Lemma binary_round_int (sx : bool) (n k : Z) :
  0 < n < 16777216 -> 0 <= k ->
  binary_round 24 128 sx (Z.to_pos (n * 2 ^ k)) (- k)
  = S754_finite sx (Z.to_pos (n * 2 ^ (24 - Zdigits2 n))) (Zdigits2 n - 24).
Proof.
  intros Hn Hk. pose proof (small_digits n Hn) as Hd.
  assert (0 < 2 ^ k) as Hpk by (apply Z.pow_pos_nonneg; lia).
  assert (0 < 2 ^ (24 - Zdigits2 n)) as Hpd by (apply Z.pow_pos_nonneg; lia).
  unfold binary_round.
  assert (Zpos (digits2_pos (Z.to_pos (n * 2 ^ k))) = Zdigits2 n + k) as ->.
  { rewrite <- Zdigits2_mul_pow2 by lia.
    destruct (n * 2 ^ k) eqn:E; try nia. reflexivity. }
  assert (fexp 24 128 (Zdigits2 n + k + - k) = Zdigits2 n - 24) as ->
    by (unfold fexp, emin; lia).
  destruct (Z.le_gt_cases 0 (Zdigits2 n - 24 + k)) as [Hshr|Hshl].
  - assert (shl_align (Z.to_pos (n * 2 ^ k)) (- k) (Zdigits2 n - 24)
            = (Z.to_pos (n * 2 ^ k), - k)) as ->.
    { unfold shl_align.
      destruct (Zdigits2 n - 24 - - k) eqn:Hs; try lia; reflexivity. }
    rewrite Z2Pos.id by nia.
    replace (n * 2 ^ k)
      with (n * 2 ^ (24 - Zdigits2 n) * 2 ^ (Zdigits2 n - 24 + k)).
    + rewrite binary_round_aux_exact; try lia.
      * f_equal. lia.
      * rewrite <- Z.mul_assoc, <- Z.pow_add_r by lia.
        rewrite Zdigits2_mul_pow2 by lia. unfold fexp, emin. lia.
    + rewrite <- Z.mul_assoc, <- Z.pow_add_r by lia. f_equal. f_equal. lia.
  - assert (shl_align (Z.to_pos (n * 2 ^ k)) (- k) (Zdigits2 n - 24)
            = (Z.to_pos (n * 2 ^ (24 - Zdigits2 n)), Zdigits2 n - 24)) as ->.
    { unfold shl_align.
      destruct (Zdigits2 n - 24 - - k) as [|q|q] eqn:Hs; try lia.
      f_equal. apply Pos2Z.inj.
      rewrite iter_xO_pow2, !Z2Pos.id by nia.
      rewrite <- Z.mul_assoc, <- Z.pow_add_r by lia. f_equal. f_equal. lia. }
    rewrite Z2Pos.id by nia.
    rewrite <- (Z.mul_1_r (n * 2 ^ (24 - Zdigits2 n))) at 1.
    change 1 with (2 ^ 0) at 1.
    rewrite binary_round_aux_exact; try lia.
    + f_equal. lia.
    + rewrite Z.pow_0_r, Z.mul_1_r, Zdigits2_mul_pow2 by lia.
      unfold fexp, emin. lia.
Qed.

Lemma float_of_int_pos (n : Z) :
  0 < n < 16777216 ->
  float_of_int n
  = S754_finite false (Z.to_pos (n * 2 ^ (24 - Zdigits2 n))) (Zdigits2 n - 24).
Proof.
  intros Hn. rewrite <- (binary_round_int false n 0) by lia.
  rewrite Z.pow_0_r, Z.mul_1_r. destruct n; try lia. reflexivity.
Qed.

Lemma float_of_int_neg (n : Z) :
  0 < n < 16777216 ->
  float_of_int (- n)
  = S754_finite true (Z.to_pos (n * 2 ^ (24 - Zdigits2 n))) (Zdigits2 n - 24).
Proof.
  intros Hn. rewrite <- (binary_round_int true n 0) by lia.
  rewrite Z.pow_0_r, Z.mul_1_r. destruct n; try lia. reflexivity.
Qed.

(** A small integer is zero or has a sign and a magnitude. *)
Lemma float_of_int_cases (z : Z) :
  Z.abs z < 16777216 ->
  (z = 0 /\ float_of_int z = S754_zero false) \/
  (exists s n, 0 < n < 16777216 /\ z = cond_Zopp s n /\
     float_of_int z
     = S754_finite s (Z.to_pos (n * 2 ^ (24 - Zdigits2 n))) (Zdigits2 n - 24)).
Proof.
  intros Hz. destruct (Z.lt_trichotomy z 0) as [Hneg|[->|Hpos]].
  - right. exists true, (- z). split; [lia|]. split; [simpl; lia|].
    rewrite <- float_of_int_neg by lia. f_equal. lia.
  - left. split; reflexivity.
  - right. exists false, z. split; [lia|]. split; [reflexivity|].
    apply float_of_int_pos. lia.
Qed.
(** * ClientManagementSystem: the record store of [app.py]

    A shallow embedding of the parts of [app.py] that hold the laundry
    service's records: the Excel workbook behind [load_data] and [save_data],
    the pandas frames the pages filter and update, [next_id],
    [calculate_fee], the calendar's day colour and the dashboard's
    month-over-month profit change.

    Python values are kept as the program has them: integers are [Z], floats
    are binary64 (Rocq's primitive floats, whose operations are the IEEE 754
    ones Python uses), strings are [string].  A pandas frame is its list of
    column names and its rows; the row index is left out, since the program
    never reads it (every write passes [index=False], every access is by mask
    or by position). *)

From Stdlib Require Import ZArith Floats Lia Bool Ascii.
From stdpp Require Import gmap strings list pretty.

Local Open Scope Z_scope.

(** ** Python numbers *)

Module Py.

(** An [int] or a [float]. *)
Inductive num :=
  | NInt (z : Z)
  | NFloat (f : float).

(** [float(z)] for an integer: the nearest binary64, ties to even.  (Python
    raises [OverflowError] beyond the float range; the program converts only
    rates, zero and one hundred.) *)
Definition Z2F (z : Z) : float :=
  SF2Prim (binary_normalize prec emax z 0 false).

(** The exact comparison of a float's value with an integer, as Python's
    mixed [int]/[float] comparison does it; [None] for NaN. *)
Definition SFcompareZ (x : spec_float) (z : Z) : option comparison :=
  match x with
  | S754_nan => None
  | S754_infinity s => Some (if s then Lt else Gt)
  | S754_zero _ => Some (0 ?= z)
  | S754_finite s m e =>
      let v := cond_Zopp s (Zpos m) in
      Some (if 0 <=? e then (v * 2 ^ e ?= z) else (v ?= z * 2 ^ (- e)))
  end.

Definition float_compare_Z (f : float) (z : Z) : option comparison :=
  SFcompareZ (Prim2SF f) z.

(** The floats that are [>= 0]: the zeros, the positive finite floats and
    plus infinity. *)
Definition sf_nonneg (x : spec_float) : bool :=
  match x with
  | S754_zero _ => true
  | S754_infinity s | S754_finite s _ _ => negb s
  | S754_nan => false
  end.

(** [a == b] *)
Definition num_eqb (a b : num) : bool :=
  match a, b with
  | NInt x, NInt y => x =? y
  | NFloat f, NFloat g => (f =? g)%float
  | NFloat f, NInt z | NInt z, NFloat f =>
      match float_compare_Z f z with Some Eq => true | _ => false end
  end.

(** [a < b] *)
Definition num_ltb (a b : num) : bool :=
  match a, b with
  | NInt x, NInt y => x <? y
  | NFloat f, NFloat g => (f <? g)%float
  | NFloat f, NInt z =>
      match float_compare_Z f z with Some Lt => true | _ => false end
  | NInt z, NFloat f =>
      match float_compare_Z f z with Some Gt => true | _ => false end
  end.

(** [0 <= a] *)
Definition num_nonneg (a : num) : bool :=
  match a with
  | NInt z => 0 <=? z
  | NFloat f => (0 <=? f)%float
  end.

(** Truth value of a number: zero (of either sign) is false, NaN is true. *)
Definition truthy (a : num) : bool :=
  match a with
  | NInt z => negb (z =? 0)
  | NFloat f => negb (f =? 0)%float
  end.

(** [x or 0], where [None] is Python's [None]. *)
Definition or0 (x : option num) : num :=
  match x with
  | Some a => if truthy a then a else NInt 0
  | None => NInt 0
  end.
□ □ □ □ □
## WORK REQUIRED:
Word for word, restate the lines above from the line containing "S754_zero _ => true" through the line containing "Definition num_ltb (a", with both included and nothing else.

## EXERCISE ANSWER:
  | S754_zero _ => true
  | S754_infinity s | S754_finite s _ _ => negb s
  | S754_nan => false
  end.

(** [a == b] *)
Definition num_eqb (a b : num) : bool :=
  match a, b with
  | NInt x, NInt y => x =? y
  | NFloat f, NFloat g => (f =? g)%float
  | NFloat f, NInt z | NInt z, NFloat f =>
      match float_compare_Z f z with Some Eq => true | _ => false end
  end.

(** [a < b] *)
Definition num_ltb (a b : num) : bool :=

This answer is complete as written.